§ The data:
(** [execute] moves one callback to the log, unless it is there. *)
Lemma execute_fields s n :
  callbacks (execute s n) = callbacks s ∧ guards (execute s n) = guards s ∧
  inflight (execute s n) = inflight s ∧ fresh (execute s n) = fresh s.
Proof. unfold execute. by case_bool_decide. Qed.

Lemma execute_log s n m : (∀ k, k ∈ log s ↔ k ∈ m_executed s) →
  m ∈ log (execute s n) ↔ m = n ∨ m ∈ log s.
Proof.
  intros Hl. unfold execute. case_bool_decide as E; cbn.
  - rewrite <- Hl in E. split; [by right|]. by intros [->|].
  - rewrite elem_of_app, list_elem_of_singleton. tauto.
Qed.

Lemma execute_inv_log s n : (∀ k, k ∈ log s ↔ k ∈ m_executed s) → NoDup (log s) →
  (∀ k, k ∈ log (execute s n) ↔ k ∈ m_executed (execute s n)) ∧ NoDup (log (execute s n)).
Proof.
  intros Hl Hn. unfold execute. case_bool_decide as E; cbn; [done|]. split.
  - intros k. rewrite elem_of_app, list_elem_of_singleton, elem_of_union, elem_of_singleton, Hl. tauto.
  - apply NoDup_app. split; [done|]. split; [|apply NoDup_singleton].
    intros k Hk ->%list_elem_of_singleton. by apply E, Hl.
Qed.

Lemma guards_step_inv s a s' : inv s → step s a = Some s' → inv s'.
Proof.
  intros [Hl Ho Hk Hn Hg Hgk]. destruct a as [| |n|j| |]; cbn.
  - unfold Register. destruct (mt s); [done|]. intros E; simplify_eq/=. split; cbn; try done.
    + intros n Hn'. rewrite elem_of_app, list_elem_of_singleton. unfold todo in *. cbn.
      destruct (decide (n = fresh s)); [by auto|]. destruct (Hk n) as [?|?]; [lia|auto|auto].
    + intros n. rewrite elem_of_app, list_elem_of_singleton. unfold todo in *. cbn.
      intros [[H| ->]|H]; [|lia|]; apply PeanoNat.Nat.lt_lt_succ_r, Hn; auto.
    + intros n. rewrite elem_of_app, list_elem_of_singleton, elem_of_union, elem_of_singleton.
      intros [?|?]; auto.
    + intros n. rewrite elem_of_union, elem_of_singleton. intros [->|H%Hgk]; lia.
  - unfold Drain_swap. destruct (mt s); [done|]. intros E; simplify_eq. split; try done.
    + intros n Hn'. rewrite todo_snoc. cbn. destruct (Hk n Hn') as [?|[?|?]]; auto.
    + intros n. rewrite todo_snoc. cbn. intros [?%not_elem_of_nil|[[?|?]|?]]; [done|apply Hn; auto..].
    + cbn. by intros n ?%not_elem_of_nil.
  - unfold CallbackGuard_remove. destruct (mt s); [done|]. case_bool_decide as Hgn; [|done].
    intros E; simplify_eq. split; try done.
    + intros m Hm. rewrite todo_snoc. cbn. rewrite list_elem_of_filter, list_elem_of_singleton.
      destruct (decide (m = n)); [by auto|]. destruct (Hk m Hm) as [?|[?|?]]; auto.
    + intros m. rewrite todo_snoc. cbn. rewrite list_elem_of_filter, list_elem_of_singleton.
      intros [[_ ?]|[[?| ->]|?]]; [apply Hn; auto..|by apply Hgk|apply Hn; auto].
    + cbn. intros m. rewrite list_elem_of_filter, elem_of_difference, elem_of_singleton.
      intros [? ?]. auto.
    + cbn. intros m. rewrite elem_of_difference. intros [? _]. auto.
  - unfold Execute_next. destruct (inflight s !! j) as [[|n rest]|] eqn:Ej; try done.
    intros E; simplify_eq. set (s1 := mkState _ _ _ _ _ _ _).
    destruct (execute_fields s1 n) as (Ec & Eg & Ei & Ef).
    destruct (execute_inv_log s1 n Hl Ho) as [Hl' Ho'].
    assert (Ht : ∀ m, m ∈ todo s ↔ m = n ∨ m ∈ todo (execute s1 n)).
    { intros m. unfold todo at 2. rewrite Ei. by apply (todo_next s j n rest). }
    split; rewrite ?Ec, ?Eg, ?Ef; try done.
    + intros m Hm. rewrite (execute_log s1 n m Hl). destruct (Hk m Hm) as [?|[H|?]]; auto.
      apply Ht in H as [->|?]; auto.
    + intros m. rewrite (execute_log s1 n m Hl). cbn. intros [?|[?|[->|?]]]; apply Hn; auto.
      * right; left. apply Ht. auto.
      * right; left. apply Ht. auto.
  - unfold UnsafeLock. destruct (mt s); [done|]. intros E; simplify_eq. by split.
  - unfold UnsafeUnlock. intros E; simplify_eq. by split.
Qed.

Lemma guards_run_inv l : ∀ s, run OwnedGuards_ctor l = Some s → inv s.
Proof.
  induction l as [|a l IH] using rev_ind; intros s E; [injection E as <-; apply guards_init_inv|].
  rewrite guards_run_snoc in E. destruct (run OwnedGuards_ctor l) as [s1|]; [|done].
  apply (guards_step_inv s1 a); [by apply IH|done].
Qed.

(** *** Completion *)

Lemma execute_enabled s : todo s ≠ [] → ∃ j n rest, inflight s !! j = Some (n :: rest).
Proof.
  unfold todo. induction (inflight s) as [|[|n l] ls IH]; cbn; intros Hne; [done| |].
  - destruct (IH Hne) as (j & n & rest & Hj). by exists (S j), n, rest.
  - by exists 0%nat, n, l.
Qed.

Lemma todo_length s j n rest s' : inflight s !! j = Some (n :: rest) →
  Execute_next s j = Some s' → S (length (todo s')) = length (todo s).
Proof.
  intros Hj. unfold Execute_next. rewrite Hj. intros E; simplify_eq.
  unfold todo. destruct (execute_fields (mkState (mt s) (callbacks s) (guards s) (m_executed s)
    (<[j := rest]> (inflight s)) (log s) (fresh s)) n) as (_ & _ & -> & _). cbn.
  rewrite insert_take_drop by (by eapply lookup_lt_Some).
  rewrite <- (take_drop_middle _ _ _ Hj) at 3. rewrite !concat_app, !length_app. cbn.
  rewrite !length_app. cbn. lia.
Qed.

Lemma run_app s l l' : run s (l ++ l') = run s l ≫= fun s => run s l'.
Proof.
  induction l' as [|a l' IH] using rev_ind; [rewrite app_nil_r; by destruct (run s l)|].
  rewrite app_assoc, guards_run_snoc, IH. destruct (run s l); cbn; [by rewrite guards_run_snoc|done].
Qed.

§ About this exercise: Copy out the entire material exactly.

§ Answer below:
(** [execute] moves one callback to the log, unless it is there. *)
Lemma execute_fields s n :
  callbacks (execute s n) = callbacks s ∧ guards (execute s n) = guards s ∧
  inflight (execute s n) = inflight s ∧ fresh (execute s n) = fresh s.
Proof. unfold execute. by case_bool_decide. Qed.

Lemma execute_log s n m : (∀ k, k ∈ log s ↔ k ∈ m_executed s) →
  m ∈ log (execute s n) ↔ m = n ∨ m ∈ log s.
Proof.
  intros Hl. unfold execute. case_bool_decide as E; cbn.
  - rewrite <- Hl in E. split; [by right|]. by intros [->|].
  - rewrite elem_of_app, list_elem_of_singleton. tauto.
Qed.

Lemma execute_inv_log s n : (∀ k, k ∈ log s ↔ k ∈ m_executed s) → NoDup (log s) →
  (∀ k, k ∈ log (execute s n) ↔ k ∈ m_executed (execute s n)) ∧ NoDup (log (execute s n)).
Proof.
  intros Hl Hn. unfold execute. case_bool_decide as E; cbn; [done|]. split.
  - intros k. rewrite elem_of_app, list_elem_of_singleton, elem_of_union, elem_of_singleton, Hl. tauto.
  - apply NoDup_app. split; [done|]. split; [|apply NoDup_singleton].
    intros k Hk ->%list_elem_of_singleton. by apply E, Hl.
Qed.

Lemma guards_step_inv s a s' : inv s → step s a = Some s' → inv s'.
Proof.
  intros [Hl Ho Hk Hn Hg Hgk]. destruct a as [| |n|j| |]; cbn.
  - unfold Register. destruct (mt s); [done|]. intros E; simplify_eq/=. split; cbn; try done.
    + intros n Hn'. rewrite elem_of_app, list_elem_of_singleton. unfold todo in *. cbn.
      destruct (decide (n = fresh s)); [by auto|]. destruct (Hk n) as [?|?]; [lia|auto|auto].
    + intros n. rewrite elem_of_app, list_elem_of_singleton. unfold todo in *. cbn.
      intros [[H| ->]|H]; [|lia|]; apply PeanoNat.Nat.lt_lt_succ_r, Hn; auto.
    + intros n. rewrite elem_of_app, list_elem_of_singleton, elem_of_union, elem_of_singleton.
      intros [?|?]; auto.
    + intros n. rewrite elem_of_union, elem_of_singleton. intros [->|H%Hgk]; lia.
  - unfold Drain_swap. destruct (mt s); [done|]. intros E; simplify_eq. split; try done.
    + intros n Hn'. rewrite todo_snoc. cbn. destruct (Hk n Hn') as [?|[?|?]]; auto.
    + intros n. rewrite todo_snoc. cbn. intros [?%not_elem_of_nil|[[?|?]|?]]; [done|apply Hn; auto..].
    + cbn. by intros n ?%not_elem_of_nil.
  - unfold CallbackGuard_remove. destruct (mt s); [done|]. case_bool_decide as Hgn; [|done].
    intros E; simplify_eq. split; try done.
    + intros m Hm. rewrite todo_snoc. cbn. rewrite list_elem_of_filter, list_elem_of_singleton.
      destruct (decide (m = n)); [by auto|]. destruct (Hk m Hm) as [?|[?|?]]; auto.
    + intros m. rewrite todo_snoc. cbn. rewrite list_elem_of_filter, list_elem_of_singleton.
      intros [[_ ?]|[[?| ->]|?]]; [apply Hn; auto..|by apply Hgk|apply Hn; auto].
    + cbn. intros m. rewrite list_elem_of_filter, elem_of_difference, elem_of_singleton.
      intros [? ?]. auto.
    + cbn. intros m. rewrite elem_of_difference. intros [? _]. auto.
  - unfold Execute_next. destruct (inflight s !! j) as [[|n rest]|] eqn:Ej; try done.
    intros E; simplify_eq. set (s1 := mkState _ _ _ _ _ _ _).
    destruct (execute_fields s1 n) as (Ec & Eg & Ei & Ef).
    destruct (execute_inv_log s1 n Hl Ho) as [Hl' Ho'].
    assert (Ht : ∀ m, m ∈ todo s ↔ m = n ∨ m ∈ todo (execute s1 n)).
    { intros m. unfold todo at 2. rewrite Ei. by apply (todo_next s j n rest). }
    split; rewrite ?Ec, ?Eg, ?Ef; try done.
    + intros m Hm. rewrite (execute_log s1 n m Hl). destruct (Hk m Hm) as [?|[H|?]]; auto.
      apply Ht in H as [->|?]; auto.
    + intros m. rewrite (execute_log s1 n m Hl). cbn. intros [?|[?|[->|?]]]; apply Hn; auto.
      * right; left. apply Ht. auto.
      * right; left. apply Ht. auto.
  - unfold UnsafeLock. destruct (mt s); [done|]. intros E; simplify_eq. by split.
  - unfold UnsafeUnlock. intros E; simplify_eq. by split.
Qed.

Lemma guards_run_inv l : ∀ s, run OwnedGuards_ctor l = Some s → inv s.
Proof.
  induction l as [|a l IH] using rev_ind; intros s E; [injection E as <-; apply guards_init_inv|].
  rewrite guards_run_snoc in E. destruct (run OwnedGuards_ctor l) as [s1|]; [|done].
  apply (guards_step_inv s1 a); [by apply IH|done].
Qed.

(** *** Completion *)

Lemma execute_enabled s : todo s ≠ [] → ∃ j n rest, inflight s !! j = Some (n :: rest).
Proof.
  unfold todo. induction (inflight s) as [|[|n l] ls IH]; cbn; intros Hne; [done| |].
  - destruct (IH Hne) as (j & n & rest & Hj). by exists (S j), n, rest.
  - by exists 0%nat, n, l.
Qed.

Lemma todo_length s j n rest s' : inflight s !! j = Some (n :: rest) →
  Execute_next s j = Some s' → S (length (todo s')) = length (todo s).
Proof.
  intros Hj. unfold Execute_next. rewrite Hj. intros E; simplify_eq.
  unfold todo. destruct (execute_fields (mkState (mt s) (callbacks s) (guards s) (m_executed s)
    (<[j := rest]> (inflight s)) (log s) (fresh s)) n) as (_ & _ & -> & _). cbn.
  rewrite insert_take_drop by (by eapply lookup_lt_Some).
  rewrite <- (take_drop_middle _ _ _ Hj) at 3. rewrite !concat_app, !length_app. cbn.
  rewrite !length_app. cbn. lia.
Qed.

Lemma run_app s l l' : run s (l ++ l') = run s l ≫= fun s => run s l'.
Proof.
  induction l' as [|a l' IH] using rev_ind; [rewrite app_nil_r; by destruct (run s l)|].
  rewrite app_assoc, guards_run_snoc, IH. destruct (run s l); cbn; [by rewrite guards_run_snoc|done].
Qed.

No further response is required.